UNC wants details on MHIL sale to Proman

OPPOSITION Senator Wade Mark is warning of a major counterfeit currency racket in TT.  - File photo
OPPOSITION Senator Wade Mark is warning of a major counterfeit currency racket in TT. - File photo

OPPOSITION Senator Wade Mark is warning of a major counterfeit currency racket in TT.

He is also calling for details on the proposed sale of Clico shareholding in Methanol Holdings (International) Ltd (MHIL) to the Proman Group.

Mark spoke on the two issues at the UNC’s media briefing on Sunday.

On the first, he said there was a major counterfeit racket in TT which was also affecting local commercial banks as customers have reported receiving counterfeit money from these institutions.

“This is a serious matter.” Mark accused the Government of staying silent on the issue.

He also called on the Central Bank and the police to intervene since, he said, millions were spent on the new polymer notes as a move to combat money laundering and other illicit activities.

In 2020, Finance Minister Colm Imbert rubbished reports that counterfeit polymer $100 notes were in circulation for months. He said counterfeiting was a regular occurrence all over the world.

"People always try to counterfeit money. They counterfeited the old bills and in the future, they will try to counterfeit the new bills.

"The good thing is that the new bills have far more security features than the old bills and are far more difficult to counterfeit," he said at the time.

Also on Sunday, Mark called for details on the sale to Consolidated Energy Ltd, a subsidiary of Switzerald-based Proman.

“We were shocked”

Mark claimed the lucrative assets were sold at an undervalued price. He also alleged the valuation of the shares was flawed.

“The valuations did not come to the Parliament. Somebody has to account. Where is this valuation report?”

He said there was no evidence the shares were sold at a premium price.

“If you had valuable interest in a valuable company you should get a premium price for your share. There is no evidence of that.”

He called on the Government and Clico to provide answers. Mark also demanded certain documents be made public for the public to “better understand what took place with the 56.53 per cent shareholding.

Those documents are the shareholders’ agreement; a copy of the sale and purchase agreement, a copy of the valuation agreement; the valuation report; transfer forms involved in the sale between corporation-sole and Clico, CEL and Clico as well as a contempt of court order.
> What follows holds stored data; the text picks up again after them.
(* ===== verification/Target.v ===== *)
(** The target of a mediated transfer ([transfer/mediated_transfer/target.py]).

    The target task works on a channel that it shares with the node: every
    function takes the channel and returns it with the changes. *)

From S2P Require Import Prelude PyDict Bytes Crypto PyFloat MediationFee State Events.
From S2P Require Import StateChanges Channel ChannelValidation ChannelOps TransferTasks.

(** The values of [TargetTransferState.state]. *)
Inductive TargetStatus : Type :=
  | EXPIRED
  | OFFCHAIN_SECRET_REVEAL
  | ONCHAIN_SECRET_REVEAL
  | ONCHAIN_UNLOCK
  | SECRET_REQUEST.

#[export] Instance TargetStatus_eq_dec : EqDecision TargetStatus.
Proof. solve_decision. Defined.

Record TargetTransferState : Type := mkTargetTransferState {
  tgt_from_hop : HopState;
  tgt_transfer : LockedTransferSignedState;
  tgt_secret : option bytes;
  tgt_state : TargetStatus;
  tgt_initiator_address_metadata : option AddressMetadata
}.

Definition set_tgt_secret (v : option bytes) (t : TargetTransferState) : TargetTransferState :=
  mkTargetTransferState (tgt_from_hop t) (tgt_transfer t) v (tgt_state t)
    (tgt_initiator_address_metadata t).

Definition set_tgt_state (v : TargetStatus) (t : TargetTransferState) : TargetTransferState :=
  mkTargetTransferState (tgt_from_hop t) (tgt_transfer t) (tgt_secret t) v
    (tgt_initiator_address_metadata t).

Definition tgt_lock (t : TargetTransferState) : HashTimeLockState := lts_lock (tgt_transfer t).
Definition tgt_secrethash (t : TargetTransferState) : bytes := lock_secrethash (tgt_lock t).

(** [EventPaymentReceivedSuccess.__post_init__] *)
Definition new_EventPaymentReceivedSuccess (registry tn : bytes) (identifier amount : Z)
    (initiator : bytes) : Py EventPaymentReceivedSuccess :=
  _ ← raise_if (amount <? 0) (ValueError "transferred_amount cannot be negative");
  _ ← raise_if (UINT256_MAX <? amount) (ValueError "transferred_amount is too large");
  Ok (mkEventPaymentReceivedSuccess registry tn identifier amount initiator).

Section target.
Context `{Crypto}.

(** The new task ([None] clears it) with its events, the channel and the
    advanced generator. *)
Definition TargetResult : Type :=
  TransitionResult (option TargetTransferState) * NettingChannelState * Random.

(** [sanity_check]; the channel is the one after the handler. *)
Definition target_sanity_check (old_state new_state : option TargetTransferState)
    (c : NettingChannelState) : Py unit :=
  match old_state, new_state with
  | Some old, None =>
      py_assert (bool_decide (get_lock (partner_state c) (tgt_secrethash old) = None))
        "The lock must be cleared once the task exists"
  | _, Some new =>
      py_assert (bool_decide (get_lock (partner_state c) (tgt_secrethash new) <> None))
        "The lock must not be cleared while the task is running"
  | None, None => Ok tt
  end.

(** [events_for_onchain_secretreveal] *)
Definition target_events_for_onchain_secretreveal (t : TargetTransferState)
    (c : NettingChannelState) (block_number : Z) (block_hash : bytes) :
    Py (TargetTransferState * list Event) :=
  let expiration := lock_expiration (tgt_lock t) in
  safe_to_wait ← is_safe_to_wait expiration (reveal_timeout c) block_number;
  let secret_known_offchain := is_secret_known_offchain (partner_state c) (tgt_secrethash t) in
  let has_onchain_reveal_started := bool_decide (tgt_state t = ONCHAIN_SECRET_REVEAL) in
  if negb (so_ok safe_to_wait) && secret_known_offchain && negb has_onchain_reveal_started then
    let t' := set_tgt_state ONCHAIN_SECRET_REVEAL t in
    secret ← assert_some (get_secret (partner_state c) (tgt_secrethash t))
               "secret should be known at this point";
    _ ← py_assert (bool_decide (secret <> [])) "secret should be known at this point";
    Ok (t', secret_registry_events_for_onchain_secretreveal c secret expiration block_hash)
  else Ok (t, []).

(** [handle_inittarget] *)
Definition handle_inittarget (action : ActionInitTarget) (c : NettingChannelState)
    (prng : Random) (block_number : Z) : Py TargetResult :=
  let transfer := ait_transfer action in
  _ ← py_assert (identifier c =? channel_identifier
                   (sbp_canonical_identifier (lts_balance_proof transfer)))
        "channel_id mismatch in handle_inittarget";
  '(c', (is_valid, channel_events, errormsg)) ←
    handle_receive_lockedtransfer c transfer (lts_payer_address_metadata transfer);
  if (is_valid : bool) then
    let target_state :=
      mkTargetTransferState (ait_from_hop action) transfer None SECRET_REQUEST None in
    if ait_received_valid_secret action
    then Ok (mkTransitionResult (Some target_state) channel_events, c', prng)
    else
      safe_to_wait ← is_safe_to_wait (lock_expiration (lts_lock transfer))
                       (reveal_timeout c') block_number;
      if so_ok safe_to_wait then
        let '(mid, prng') := message_identifier_from_prng prng in
        let secret_request :=
          mkSendSecretRequest
            (mkSendMessageEvent (lts_initiator transfer)
               (lts_initiator_address_metadata transfer)
               CANONICAL_IDENTIFIER_UNORDERED_QUEUE mid)
            (lts_payment_identifier transfer) (lock_amount (lts_lock transfer))
            (lock_expiration (lts_lock transfer)) (lock_secrethash (lts_lock transfer)) in
        Ok (mkTransitionResult (Some target_state)
              (channel_events ++ [ESendSecretRequest secret_request]), c', prng')
      else Ok (mkTransitionResult (Some target_state) channel_events, c', prng)
  else
    _ ← py_assert (text_truthy errormsg)
          "handle_receive_lockedtransfer should return error msg if not valid";
    Ok (mkTransitionResult None
          (channel_events ++
             [EEventUnlockClaimFailed
                (mkEventUnlockClaimFailed (lts_payment_identifier transfer)
                   (lock_secrethash (lts_lock transfer)) (default [] errormsg))]), c', prng).

(** [handle_offchain_secretreveal] *)
Definition target_handle_offchain_secretreveal (t : TargetTransferState)
    (action : ReceiveSecretReveal) (c : NettingChannelState) (prng : Random)
    (block_number : Z) : TargetResult :=
  let valid_secret := bool_decide (rsr_secrethash action = tgt_secrethash t) in
  let has_transfer_expired := is_transfer_expired (tgt_transfer t) c block_number in
  if valid_secret && negb has_transfer_expired then
    let c' := register_offchain_secret c (rsr_secret action) (rsr_secrethash action) in
    let '(mid, prng') := message_identifier_from_prng prng in
    let t' := set_tgt_secret (Some (rsr_secret action)) (set_tgt_state OFFCHAIN_SECRET_REVEAL t) in
    let reveal :=
      mkSendSecretReveal
        (mkSendMessageEvent (node_address (tgt_from_hop t))
           (lts_payer_address_metadata (tgt_transfer t))
           CANONICAL_IDENTIFIER_UNORDERED_QUEUE mid)
        (rsr_secret action) (sha256_secrethash (rsr_secret action)) in
    (mkTransitionResult (Some t') [ESendSecretReveal reveal], c', prng')
  else (mkTransitionResult (Some t) [], c, prng).

(** [handle_onchain_secretreveal] *)
Definition target_handle_onchain_secretreveal (t : TargetTransferState)
    (action : ContractReceiveSecretReveal) (c : NettingChannelState) (prng : Random) :
    Py TargetResult :=
  let valid_secret := bool_decide (crsr_secrethash action = tgt_secrethash t) in
  if valid_secret then
    c' ← register_onchain_secret c (crsr_secret action) (crsr_secrethash action)
           (crsr_block_number action) true;
    let t' := set_tgt_secret (Some (crsr_secret action)) (set_tgt_state ONCHAIN_UNLOCK t) in
    Ok (mkTransitionResult (Some t') [], c', prng)
  else Ok (mkTransitionResult (Some t) [], c, prng).

(** [handle_unlock] *)
Definition target_handle_unlock (t : TargetTransferState) (action : ReceiveUnlock)
    (c : NettingChannelState) (prng : Random) : Py TargetResult :=
  let recipient_metadata := lts_payer_address_metadata (tgt_transfer t) in
  '(c', (is_valid, evs, _)) ← handle_unlock c action recipient_metadata;
  if (is_valid : bool) then
    let transfer := tgt_transfer t in
    payment_received_success ←
      new_EventPaymentReceivedSuccess (token_network_registry_address c')
        (channel_token_network_address c') (lts_payment_identifier transfer)
        (lock_amount (lts_lock transfer)) (lts_initiator transfer);
    let unlock_success :=
      mkEventUnlockClaimSuccess (lts_payment_identifier transfer)
        (lock_secrethash (lts_lock transfer)) in
    Ok (mkTransitionResult None
          (evs ++ [EEventPaymentReceivedSuccess payment_received_success;
                   EEventUnlockClaimSuccess unlock_success]), c', prng)
  else Ok (mkTransitionResult (Some t) evs, c', prng).

(** [handle_block] *)
Definition target_handle_block (t : TargetTransferState) (c : NettingChannelState)
    (block_number : Z) (block_hash : bytes) (prng : Random) : Py TargetResult :=
  let lock := tgt_lock t in
  let secret_known := is_secret_known (partner_state c) (lock_secrethash lock) in
  let lock_has_expired :=
    is_lock_expired (our_state c) lock block_number
      (get_receiver_expiration_threshold (lock_expiration lock)) in
  if so_ok lock_has_expired && negb (bool_decide (tgt_state t = EXPIRED)) then
    let failed :=
      mkEventUnlockClaimFailed (lts_payment_identifier (tgt_transfer t)) (lock_secrethash lock)
        [Msg "lock expired" []] in
    Ok (mkTransitionResult (Some (set_tgt_state EXPIRED t)) [EEventUnlockClaimFailed failed],
        c, prng)
  else if secret_known then
    '(t', evs) ← target_events_for_onchain_secretreveal t c block_number block_hash;
    Ok (mkTransitionResult (Some t') evs, c, prng)
  else Ok (mkTransitionResult (Some t) [], c, prng).

(** [handle_lock_expired] *)
Definition target_handle_lock_expired (t : TargetTransferState) (action : ReceiveLockExpired)
    (c : NettingChannelState) (block_number : Z) (prng : Random) : Py TargetResult :=
  let recipient_metadata := lts_payer_address_metadata (tgt_transfer t) in
  result ← handle_receive_lock_expired c action block_number recipient_metadata;
  let c' := new_state result in
  match get_lock (partner_state c') (tgt_secrethash t) with
  | None =>
      let unlock_failed :=
        mkEventUnlockClaimFailed (lts_payment_identifier (tgt_transfer t)) (tgt_secrethash t)
          [Msg "Lock expired" []] in
      Ok (mkTransitionResult None (events result ++ [EEventUnlockClaimFailed unlock_failed]),
          c', prng)
  | Some _ => Ok (mkTransitionResult (Some t) (events result), c', prng)
  end.

(** The dispatch of [target.state_transition]. *)
Definition target_dispatch (target_state : option TargetTransferState) (sc : StateChange)
    (c : NettingChannelState) (prng : Random) (block_nr : Z) : Py TargetResult :=
  match sc with
  | SActionInitTarget a =>
      match target_state with
      | None => handle_inittarget a c prng block_nr
      | Some _ => Ok (mkTransitionResult target_state [], c, prng)
      end
  | SBlock a =>
      _ ← py_assert (block_number a =? block_nr) "Block number mismatch";
      t ← assert_some target_state
            "Block state changes should be accompanied by a valid target state";
      target_handle_block t c (block_number a) (block_hash a) prng
  | SReceiveSecretReveal a =>
      t ← assert_some target_state
            "ReceiveSecretReveal should be accompanied by a valid target state";
      Ok (target_handle_offchain_secretreveal t a c prng block_nr)
  | SContractReceiveSecretReveal a =>
      t ← assert_some target_state
            "ContractReceiveSecretReveal should be accompanied by a valid target state";
      target_handle_onchain_secretreveal t a c prng
  | SReceiveUnlock a =>
      t ← assert_some target_state
            "ReceiveUnlock should be accompanied by a valid target state";
      target_handle_unlock t a c prng
  | SReceiveLockExpired a =>
      t ← assert_some target_state
            "ReceiveLockExpired should be accompanied by a valid target state";
      target_handle_lock_expired t a c block_nr prng
  | _ => Ok (mkTransitionResult target_state [], c, prng)
  end.

(** [target.state_transition] *)
Definition target_state_transition (target_state : option TargetTransferState)
    (sc : StateChange) (c : NettingChannelState) (prng : Random) (block_nr : Z) :
    Py TargetResult :=
  '(iteration, c', prng') ← target_dispatch target_state sc c prng block_nr;
  _ ← target_sanity_check target_state (new_state iteration) c';
  Ok (iteration, c', prng').
End target.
Mark said MHIL - the methanol producer based in Oman - had a 25-year natural gas contract while methanol prices “went through the roof” after Russia invaded Ukraine.

“Yet, $2.6 billion went to $2.2 billion,” Mark said of the worth of the shares, alleging there was a “massive conspiracy” to undervalue the Clico shares.

On January 23, Imbert gave details of the sale in the Parliament. He said the Government owns 49 per cent of Clico’s shareholding while the liquidator of its parent company, CL Financial Ltd, owns the remaining 51 per cent.

“The decision to dispose of the shares was the decision of the shareholders,” Imbert said. He said the job of the liquidator was to recover the $30 billion the Government used to bail out CL Financial in 2009.

Of that figure, Clico initially owed the Government $18 billion, but in December, had paid around $17 billion, leaving a little more than $1 billion still outstanding. He said Clico had been trying to dispose of the MHIL shares for about a decade to fulfil its obligation to repay the Government.

He spoke of the previous attempts to sell the shares and the threats of legal action, adding, “Sometime around September, October, November (2023), CEL came forward and said: ‘Look alright, we now ready to buy the shares at the valuation price’, which is what they had refused to do for 12 years. As a result, the shareholders’ agreement kicked in and they have paid $2.4 billion for the shares. That’s it,” Imbert said.